But at many airports, the welcome experience for international travelers is not all that impressive. Arriving passengers must often take long walks down windowless corridors, gather their luggage in crowded baggage halls, and wait on frustratingly long lines to clear customs and immigration.

For years, the international arrivals experience at Seattle-Tacoma International Airport (SEA) has been like that.

Welcome signs are seen during a preview of Seattle's new International Arrivals Facility. (Photo courtesy of Seattle-Tacoma International Airport)

On peak summer days international passengers are commonly held on planes because there aren't enough gates at the current 1970s-era facility to deplane all international passengers.

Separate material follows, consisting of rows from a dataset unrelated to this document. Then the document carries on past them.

(* ===== verification/Prelude.v ===== *)
(** * A verification of the TSC chain

    The sources are the Go program under src/: a Cosmos SDK chain with an EVM.
    Its own logic, and what this library models of it:

    - [x/lockup]: accounts lock tokens they have delegated until a date.  Each
      account has a list of locks in the module's store, ordered by date, and a
      queue keyed by date and account repeats the amounts.  Staking hooks and a
      bank send restriction keep what is locked covered by delegations.
    - [x/distro]: one address mints the chain's token, within a supply that a
      halving schedule releases day by day.
    - [precompiles/lockup]: the lockup messages and queries as an EVM contract.
    - [app/ante]: the checks before a transaction runs; one of them marks the
      validators a transaction redelegates from, which the lockup hooks read.
    - [app/legacy_ethtx.go]: a transaction decoder that falls back to the
      message format of an older EVM module.
    - [app]: the application that puts the modules together, its default genesis,
      the upgrade to this version and the export of the state.
    - [x/lockup/client/cli] and [cmd/tscd]: the commands of the module and the
      node binary.
    - [x/*/types/*.pb.go] and [api]: the messages and services, generated twice,
      once for the node (gogoproto) and once for clients (pulsar), and the HTTP
      gateways of the queries.

    ** Files

    - Prelude: results of Go code ([outcome]: a value, an error, a panic, or the
      end of the fuel of a loop), its monad and tactics, machine integers, bytes
      and slices.
    - GoTime: the parts of package [time] the sources use (dates, [AddDate],
      [Sub], the layout 2006-01-02), with their laws.
    - Sdk: code outside src/ as classes: [math.Int], coins and addresses, the KV
      store, the staking, bank and account keepers, hooks.  Each class has a
      class of laws with the documented behaviour the theorems rely on; Testnet
      has instances for all of them, used by every witness.
    - LockPb: types/lock.pb.go, byte by byte; the encoding round trip, and that
      decoding ends on every input.
    - LockStore: types/{keys,errors,helpers}.go, keeper/locks_by_address_store.go
      and keeper/locks_by_date_store.go.  LockSpec has what each operation does
      to the store seen as a finite map.
    - LockupKeeper: keeper/{helpers,hooks,send_restriction}.go and what the hooks
      and the restriction accept.
    - LockupMsgs: types/message_*.go, types/events.go and the four handlers of
      keeper/msg_server_*.go.  The state of a handler is [World]: the module's
      store, the state of the other modules, and the events.
    - LockupInv, LockupProps: the abstract state is a [ledger], the amount locked
      by account and date.  A store represents a ledger when lists and queue
      agree with it; every handler refines an operation on ledgers.
    - LockupSystem: [step], the transitions of the module (each message, a new
      block, activity of other modules), and the invariants of the reachable
      states by induction on the steps.
    - LockupQuery, LockupTotals, LockupExpiry: keeper/query_server.go and the two
      iterations over the queue; pages, that the total computed from the queue
      is the sum over the accounts, and what deleting expired entries removes.
    - Distro, Halving, DistroProps: types/{params,msgs,msg_mint,genesis}.go and
      keeper/{keeper,msg_server,msg_server_mint,query_server}.go; the schedule
      against a closed formula, the limits of minting, parameter changes.
    - LegacyProto, LegacyTx, LegacyTxProps: app/legacy_ethtx.go; the protobuf
      reader against a reference encoding, the round trip of each old message,
      and the whole path from the bytes of a Cosmos transaction to the Ethereum
      transaction in it.
    - Precompile: precompiles/lockup/*.go.  PrecompileAbi: abi.json, which that
      package embeds, and that a call which decodes is the message it stands for.
    - Ante: app/ante/*.go.
    - Cli, CliProps: x/lockup/client/cli/tx.go; each command from its arguments
      to the message it submits.
    - Modules: x/{lockup,distro}/{module,depinject}.go and keeper/keeper.go;
      genesis through the JSON codec, keepers and their authority.
    - DistroSystem: the transitions of x/distro (updates, mints, blocks, other
      modules) and the invariants of its reachable states.
    - App, AppProps: app/{app,genesis,upgrades}.go; module accounts, orders, the
      hooks registered with staking and bank, the default genesis and the upgrade
      handler.
    - Wiring, WiringProps: the construction of the keepers, the IBC stacks and the
      module manager in [NewChainApp] of app/app.go.  The state is the application
      under construction; a keeper is what its constructor is given, and a
      dependency says whether it was read, copied or referred to.  Each call of a
      constructor, of a setter of hooks and of a router goes through the class
      Packages and may panic; the two keepers of this repository are built by
      their own constructors, and the setters of the orders check them as the
      module manager does.
    - Startup, StartupProps: [NewChainApp] as a whole, with the other calls of
      packages that can fail, the ante handler and the annotation check.
    - NodeCmd: cmd/tscd/{root,commands}.go and the methods of the application that
      servers call.
    - Process: the initialisers of the app package, cmd/tscd/main.go and
      app/test_helpers.go, on the package variables and the SDK configuration.
    - NodeGenesis: the basic module manager with the wrappers of app/genesis.go; the
      genesis of tscd init is the application's default genesis.
    - Export, ExportProps: app/export.go and appExport of cmd/tscd/commands.go.
    - ProtoTable, ProtoTableProps: a protobuf message as a table of its fields;
      the size, encoding and decoding loops both generators write out for every
      message, and that they are exact for any well-formed table.
    - Pulsar, PulsarProps: the rest of what pulsar generates: the closures of
      ProtoMethods, reflection, list values.  ApiLockup and ApiDistro have a
      record, a table and the methods of each message under api; ApiProps has
      their theorems.
    - Gogo, GogoProps: the same for gogoproto; TypesLockup and TypesDistro have
      the tables and methods of the messages under x/*/types, on the records the
      handlers use.  TypesLock has those of Lock and Locks, whose amount is a
      custom type, on the records of LockPb.
    - WireAgree: both generators write the transaction messages alike.
    - RawDesc, RawDescProps: the descriptors embedded as bytes in the files under
      api, and that they describe the tables and services of ApiLockup, ApiDistro
      and ApiStubs.
    - Inflate: the gzip and deflate decoders and the CRC-32 of the Go standard
      library.  FileDesc, GogoReflect, GogoReflectProps: the compressed descriptors
      of the files under x/*/types, their registrations, and the remaining methods
      of their messages; the descriptors, decompressed, are those of RawDesc.
    - Services: the gRPC services of both modules, client and server stubs and
      service tables, for any message types; the gRPC library is the classes
      ClientConn and GrpcServer.  ApiStubs: the same at the messages of api.
    - Node: the keepers as servers of these services, as the modules register them.
      Registration: codecs, interfaces, generated commands and query commands.
    - QueryAgree: queries through the clients of api against the servers of the
      node, across the two encodings.
    - Gateway, GatewayProps: x/*/types/query.pb.gw.go; routes, requests and replies.
    - Delivery: a transaction through the ante handler to its messages, and the
      steps of a chain: transactions and blocks.  The base application and the
      messages of other modules are the classes BaseApp and OtherMessages.
    - CommandRun: a command of Cli, the message it submits, its bytes, the
      transaction the node decodes from them, and the ledger after it.
    - Testnet and the files named Runs: instances of the parameters and concrete
      runs, with the witness of each theorem that has hypotheses.

    ** Conventions

    A [math.Int] is an integer in [Z]; its operations can panic.  Times are
    nanoseconds since 1970 in UTC.  Go's [int], [int64] and [uint64] arithmetic
    wraps where a value can leave its range ([int64], [uint64]).  Slices out of
    range are [Panic SliceBounds].  Error values keep the registered error and
    the format string, not the formatted arguments.

    ** Fuel

    Loops whose recursion is not structural take fuel and end in [OutOfFuel]
    when it is spent.  The decoders take the length of their input, which is
    enough for lock.pb.go on all inputs (Locks_Unmarshal_total), for every other
    generated decoder (gogo_unmarshal_total, api_unmarshal_total), and for the
    reader of legacy_ethtx.go on all encodings; on other inputs that reader can
    run for ever (extractProtoField_bad_lengths).  [CurrentPeriod] stops after
    1000 rounds in the source itself.  [GetTotalDelegatedAmount] takes
    [delegation_rounds]; one round is enough below a hundred delegations and no
    number is from a hundred on (total_delegated_hundred).

    ** Theorems

    - Ledger refinement of Lock, Extend, SendDelegateAndLock and
      MultiSendDelegateAndLock, exact success conditions of Lock, that Extend never
      lowers what is locked, whatever the day, the invariant and the two-year horizon of all reachable states, and
      that every lock is released in the end.
    - The whole chain (locks_stay_covered): over any run of transactions and blocks
      the handlers, the hooks and the marks of the ante handler together keep what
      an account has locked covered by what it has delegated.  The three ways out,
      slashing, redelegation and extending ended locks, are its hypotheses.
    - From a typed command to the ledger (typed_commands_reach_ledger).
    - Exact acceptance conditions of the staking hooks and the send restriction.
    - Queries: pages of Locks, the pages of ActiveLocks together list every
      active lock once, and TotalLockedAmount is the sum over accounts.
    - Codecs: round trip, announced sizes and totality for the stored locks and
      for every generated message, and the panic of the gogoproto encoders on a nil
      element of a list; a client's bytes are the node's bytes, and the node
      decodes them to the client's message; reflection agrees with structs.
    - Distro: periods partition time, the distributable amount is the closed
      formula, grows with time and stays below the maximum; Mint keeps the
      limits, over any run of mints and blocks; parameters change only by the
      authority and are always valid; genesis round trip.
    - Legacy transactions: round trips, conversion end to end, transparency for
      everything else.
    - Services: every method called through a generated client reaches its keeper,
      from the messages of the node, from those of api, and over HTTP; the embedded
      descriptors, raw and compressed, agree and describe the generated code.  The
      comparison is among generated files; no .proto file is read.
    - Precompile: lock and send calls have the outcome of their messages; it acts
      for its caller only, and is pure in read-only mode.
    - Ante: routing and marking.
    - Command line: submitted messages are the typed ones, totals included.
    - Application: it starts exactly when no call of another package it makes
      fails or panics, each named with what it is given, so the checks of the
      module manager on the orders of app.go always pass; it is then fully
      wired: finished keepers, one owner per store, the governance authority, no
      copy out of date, the lockup hooks and restriction in place.  What is
      registered with staking and bank enforces the locks; blocked addresses; an
      upgraded chain has the EVM settings of a new one, with the lockup precompile
      active; a zero-height export resets every height, except that it
      returns without resetting the signing records when the iterator over the
      validators cannot be closed.
    - Behaviour the code does not intend, each as a theorem: the endless
      delegation loop, relocking of expired locks, the redelegation marker that
      covers a whole transaction, panics of paging, of the schedule after 63
      halvings and of the legacy reader, the failing extend method, the JSON
      decoder that never converts, a genesis export without the locks, the panic
      of the commands on negative amounts, the zero-height exports that skip
      validators or signing records, the chain id of an export at a height, the test settings of
      app/test_helpers.go in the node.

    ** Not modelled

    Of the generated files: the text String gives and the merging of messages, which
    the protobuf libraries do by reflection, and the exporters used without unsafe
    code.  Of app/app.go: what the constructors of other packages do, beyond whether
    they panic, the simulation manager, the services registered for AutoCLI, reflection and the node, and the
    setters of the base application.  The packets of the transfer stack: which
    middleware a packet passes is in Wiring, what each does with it is code of other
    repositories.  Of gRPC: an error or a panic of a handler becomes a status on its
    way to the client; this, and recovering from panics, is left to the arbitrary
    interceptor of the server, which every theorem about calls has as a parameter.
    Of the gateway library: what a filter of query parameters does is stated for a
    filter of one path only, the kind query.pb.gw.go has.  Of cmd/tscd: what the commands of other packages do.  Help texts
    and flags of commands.  Nil and empty byte slices, and nil and empty slices of
    messages, are not distinguished. *)

From stdpp Require Import base list strings gmap sorting numbers option.
From Stdlib Require Import ZArith Lia.
From Stdlib.Init Require Import Byte.
From Stdlib.Strings Require Import Byte.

Then, "when they are let off the plane, we often have to keep passengers in the corridors because we don't have enough space inside the facility to process everyone," Lance Lyttle, SEA's managing director told TPG. Once inside SEA's current arrivals facility, passengers must then go through immigration, reclaim their luggage in a crowded baggage area with only four carousels, then line up again to go through customs, recheck bags for connecting flights, and board a train to the main terminal.

Soon that experience will be streamlined and far more pleasant.

SEA is putting the finishing touches on a new, much bigger, light and art-filled international arrivals facility – the IAF – and giving the media and the public a first look at the space in a series of live streaming video events today, March 3.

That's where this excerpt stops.